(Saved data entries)

(* ===== verification/Prelude.v ===== *)
(** * drop-zone, verified

    drop-zone sends files from one machine to another. Two programs share a library:
    the client ([src/client]), which sends or accepts files, and the rendezvous server
    ([src/server]), which introduces a sender to a receiver it does not trust and, when
    the two cannot reach each other, relays their bytes. The library ([src/common]) has
    the wire format, the messages, cryptography, sockets and files.

    A transfer goes through every part. The receiver says hello to the server and holds
    its name there ([Server], [SessionTable]); a sender asks for that name and the server
    passes each end what the other said ([ServerProtocol]); both ends check a proof of the
    receiver's public password over both ends' keys, pin the other's identity and derive
    session keys ([Handshake], [KnownPeers]); they look for a path, direct TCP, punched UDP
    or the relay ([Transport]), and get a channel over it ([Channel], [ReliableUdp]); the
    sender offers a manifest and streams chunks, the receiver checks and writes them
    ([Manifest], [Sender], [Receiver], [Transfer]). The commands a user runs put these
    together ([Cli], [Client], [Session], [Program]), and the server's program runs shards,
    each a thread with its own event loop ([ServerRun], [ShardLoop]).

    ** Files

    Library:
    - this file: machine integers, byte strings, the exceptions of [error.hpp], the state
      and error monad every stateful function is written in, notations, hints and the
      lemmas on lists and integers the rest shares;
    - [Endian]: [endian.hpp]; [Socket]: [socket.cpp], endpoints and the blocking loops over
      a script of the kernel's answers; [Frame]: [frame.cpp], headers, [FramedStream],
      [PayloadWriter], [PayloadReader] and the two relations used to reason about readers,
      [reads] and [yields]; [Protocol]: [protocol.cpp], every message; [Messages]: the
      class [WireMessage] that says what an encoding promises, with an instance per
      message; [Paths]: the path functions of [fileio.cpp] and [manifest.cpp];
    - [Handles]: [Fd] and [MappedFile], who owns what the process has open; [Platform]: the
      addresses of the interfaces and what other systems have in the place of Linux's calls;
    - [Double]: binary64 arithmetic as the sources use it; [Crypto]: [crypto.cpp] as the rest
      takes it to be, and [Evp]: the same file call by call of libcrypto, with the calls that
      fail;
      [AeadPool]: [aead_pool.cpp]; [Text]: hexadecimal of [secure.cpp] and number parsing;
      [Storage]: writing and reading a small file; [Address]: [Endpoint::parse] and
      [to_string]; [Log]: [log.cpp]; [Getopt]: [getopt_long] as both programs use it.

    Server:
    - [Connection]: [connection.cpp]; [RateLimiter]: [rate_limiter.cpp];
      [SessionTable]: [session_table.cpp]; [Server]: [server.cpp], all handlers, the
      service of a connection, accepting, teardown, wake-ups and maintenance;
    - [ServerSafety], [ServerClaims], [ServerProtocol]: the theorems about [Server];
    - [ShardLoop]: the wait of the Linux half of [poller.cpp] and [run_shard], whose turns are
      steps of [Server] between the steps of everybody else; [Kqueue]: the other half, and what
      both have registered with their kernels; [ServerRun]: [server/src/main.cpp],
      start-up and stop.

    Client:
    - [Config]: [config.cpp]; [Identity]: [identity.cpp]; [KnownPeers]: [known_peers.cpp];
      [Handshake]: [rendezvous.cpp];
    - [Pipeline]: [pipeline.cpp]; [Channel]: [channel.cpp], [transport_tcp.cpp] and
      [transport_relay.cpp] once connected, behind the class [Channel] with the laws
      [ChannelSpec]; [ReliableUdp]: the channel of [reliable_udp.cpp] and [UdpStream] its
      theorems; [Transport]: [transport.cpp] and the part of [transport_tcp.cpp],
      [transport_relay.cpp] and [reliable_udp.cpp] that finds a path, with its theorems;
      [Manifest]: [manifest.cpp]; [Sender]: [sender.cpp];
      [Receiver]: [receiver.cpp];
    - [ReceiverOk], [Transfer], [ReceiverSafety]: the theorems about a transfer, proved for
      every [ChannelSpec];
    - [Progress]: [progress.cpp], a step relation of the threads that report, and how sizes and
      rates are printed; [Dialogue]: the question before a transfer, and [cpu.cpp];
    - [Cli]: [cli.cpp]; [Client]: the commands of [main.cpp] that stay on this machine, over
      a state of files, terminal input and output; [Session]: [ControlConnection]'s
      constructor, [send_to_one] and one turn of the loop of [accept], the composition of
      [Handshake], [Transport], [Sender] and [Receiver]; [Program]: [send], [accept], [run]
      and [main].

    ** What is shown

    - A transfer between honest ends delivers every file, whatever the interleaving of
      the sender's threads and the receiver's workers ([Transfer.transfer_correct]); its
      parts are [Sender.plan_exact], [Pipeline.emitter_in_order],
      [Manifest.manifest_accepted], [Manifest.walk_reproducible] and
      [Channel.relay_tunnel].
    - Against a hostile peer the receiver touches nothing outside the paths it checked and
      no file grows past its offered size ([ReceiverSafety.receiver_contained],
      [Paths.output_paths_confined], [Paths.safe_path_correct]), with one exception that
      is a theorem as well ([ReceiverSafety.forged_chunk_overruns]).
    - The handshake of two honest ends gives mirrored keys ([Handshake.handshake_agrees]),
      each end accepts only a peer that proved the password over both ends' keys, holds its
      identity key and matches the record ([Handshake.sender_authenticates],
      [Handshake.receiver_authenticates], [Handshake.proof_inputs_separate],
      [KnownPeers.pinning_correct]). That a proof cannot be forged is a statement about
      effort and is not claimed.
    - The UDP channel is a reliable stream over a network that loses, repeats, reorders and
      delays ([UdpStream.udp_stream]), up to [2^31] packets and where its own undefined
      behaviour does not strike ([UdpStream.retransmit_dangles],
      [UdpStream.stalled_acks_overrun]). The ladder commits only to an authenticated path
      ([Transport.transport_authenticated], [Transport.tcp_ends_agree]), though not always
      at both ends ([Transport.punch_one_sided]).
    - The server handles every event in every reachable state without an undefined access
      or an escaping exception ([ServerSafety.server_never_fails]), a name has one holder
      ([ServerClaims.names_are_unique], [SessionTable.claims_refine_registry]), introductions
      and relayed data are passed on unchanged ([ServerProtocol]), buffers neither lose nor
      reorder ([Connection]), and tables, groups and limits do what they say
      ([SessionTable], [RateLimiter]). A server that starts listens with every shard on one
      port ([ServerRun.started_on_one_port]), and a shard serves until it is told to stop and
      then leaves nothing behind ([ShardLoop.shard_winds_down]).
    - The commands are what their parts make them: [send] and [accept] deal with
      authenticated peers only ([Session.send_authenticated],
      [Session.accept_authenticated]), a send to a group reports every member
      ([Program.group_send_reports]), [setup] leaves a usable installation
      ([Client.setup_usable]), settings are kept ([Client.settings_persist]), command lines
      are read back ([Cli.command_line_roundtrip], [Cli.command_line_wellformed],
      [ServerRun.server_numbers_wrap]) and every failure is an exit status
      ([Program.exit_status]).
    - The functions of [crypto.hpp] are what the rest takes them to be or throw, whatever calls
      of libcrypto fail, and free what they allocate ([Evp.crypto_calls]); no descriptor or
      mapping is lost or given back twice ([Handles.handles_released]); the two pollers are one
      ([Kqueue.pollers_agree]); every [sendfile_all] sends a beginning of the range and all of it
      if it returns ([Platform.sendfile_sends], [Platform.mac_sendfile_sends],
      [Platform.bounce_all_sends]); the progress of threads adds up ([Progress.progress_counts]).
    - Every message survives the wire and every decoder is total ([Messages]), addresses
      survive being printed ([Address.endpoint_text_roundtrip]); the files
      the client keeps are replaced whole and read back ([Config.config_roundtrip],
      [Identity.keystore_roundtrip], [KnownPeers.pinning_correct]).
    - Where the code does not do what it means to, the theorem states what it does; those
      are listed with the findings of the manifest.

    ** Conventions, bounds and fuel

    Integers are [Z] with every narrowing written as a cast; a byte string is a list of
    them. An access outside a buffer is the error [OutOfBounds], which no theorem about
    hostile input lets happen unless it says so. A call that waits for the kernel is a
    function of a script of the kernel's answers, and [Blocks] is a script that has run
    out: theorems that a call returns assume a script that goes on long enough and say how
    long. Threads are sequences of steps under the program's own locks. Structural
    recursion is on those scripts wherever the code loops on them; where it does not
    apply, fuel is the length of the data a turn of the loop must consume (paths, buffers,
    chunks, readings of the clock) or a bound on the depth of a directory tree, and the
    theorems are stated for every fuel at least that large. What else happens while a shard or
    [accept] goes round its loop is an argument of each turn. Code outside the repository, which is OpenSSL's
    primitives and the C library's address functions, is a class of functions with their documented laws, and each class has an
    instance that satisfies the laws so that theorems which assume them have a witness.

    ** Not modelled

    The resolver, [inet_pton] and [inet_ntop], whose answers are arguments; socket options;
    other messages on stderr and help texts; the advice given to the kernel about a mapping,
    memory wiping and terminal echo; signal handlers and the joining of threads; and of the
    variants for other systems preallocation and batched sending. *)

From Stdlib Require Export ZArith Lia.
From stdpp Require Export strings pretty base gmap option list_numbers list.

Declare Scope dz_scope.
Delimit Scope dz_scope with dz.
#[global] Open Scope Z_scope.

→ WHAT YOU WILL DO:
Please return the lines above that run from the line containing "the client keeps" to the line containing "primitives and the", inclusive, exactly and with no other lines.

→ REPLY:
      the client keeps are replaced whole and read back ([Config.config_roundtrip],
      [Identity.keystore_roundtrip], [KnownPeers.pinning_correct]).
    - Where the code does not do what it means to, the theorem states what it does; those
      are listed with the findings of the manifest.

    ** Conventions, bounds and fuel

    Integers are [Z] with every narrowing written as a cast; a byte string is a list of
    them. An access outside a buffer is the error [OutOfBounds], which no theorem about
    hostile input lets happen unless it says so. A call that waits for the kernel is a
    function of a script of the kernel's answers, and [Blocks] is a script that has run
    out: theorems that a call returns assume a script that goes on long enough and say how
    long. Threads are sequences of steps under the program's own locks. Structural
    recursion is on those scripts wherever the code loops on them; where it does not
    apply, fuel is the length of the data a turn of the loop must consume (paths, buffers,
    chunks, readings of the clock) or a bound on the depth of a directory tree, and the
    theorems are stated for every fuel at least that large. What else happens while a shard or
    [accept] goes round its loop is an argument of each turn. Code outside the repository, which is OpenSSL's
    primitives and the C library's address functions, is a class of functions with their documented laws, and each class has an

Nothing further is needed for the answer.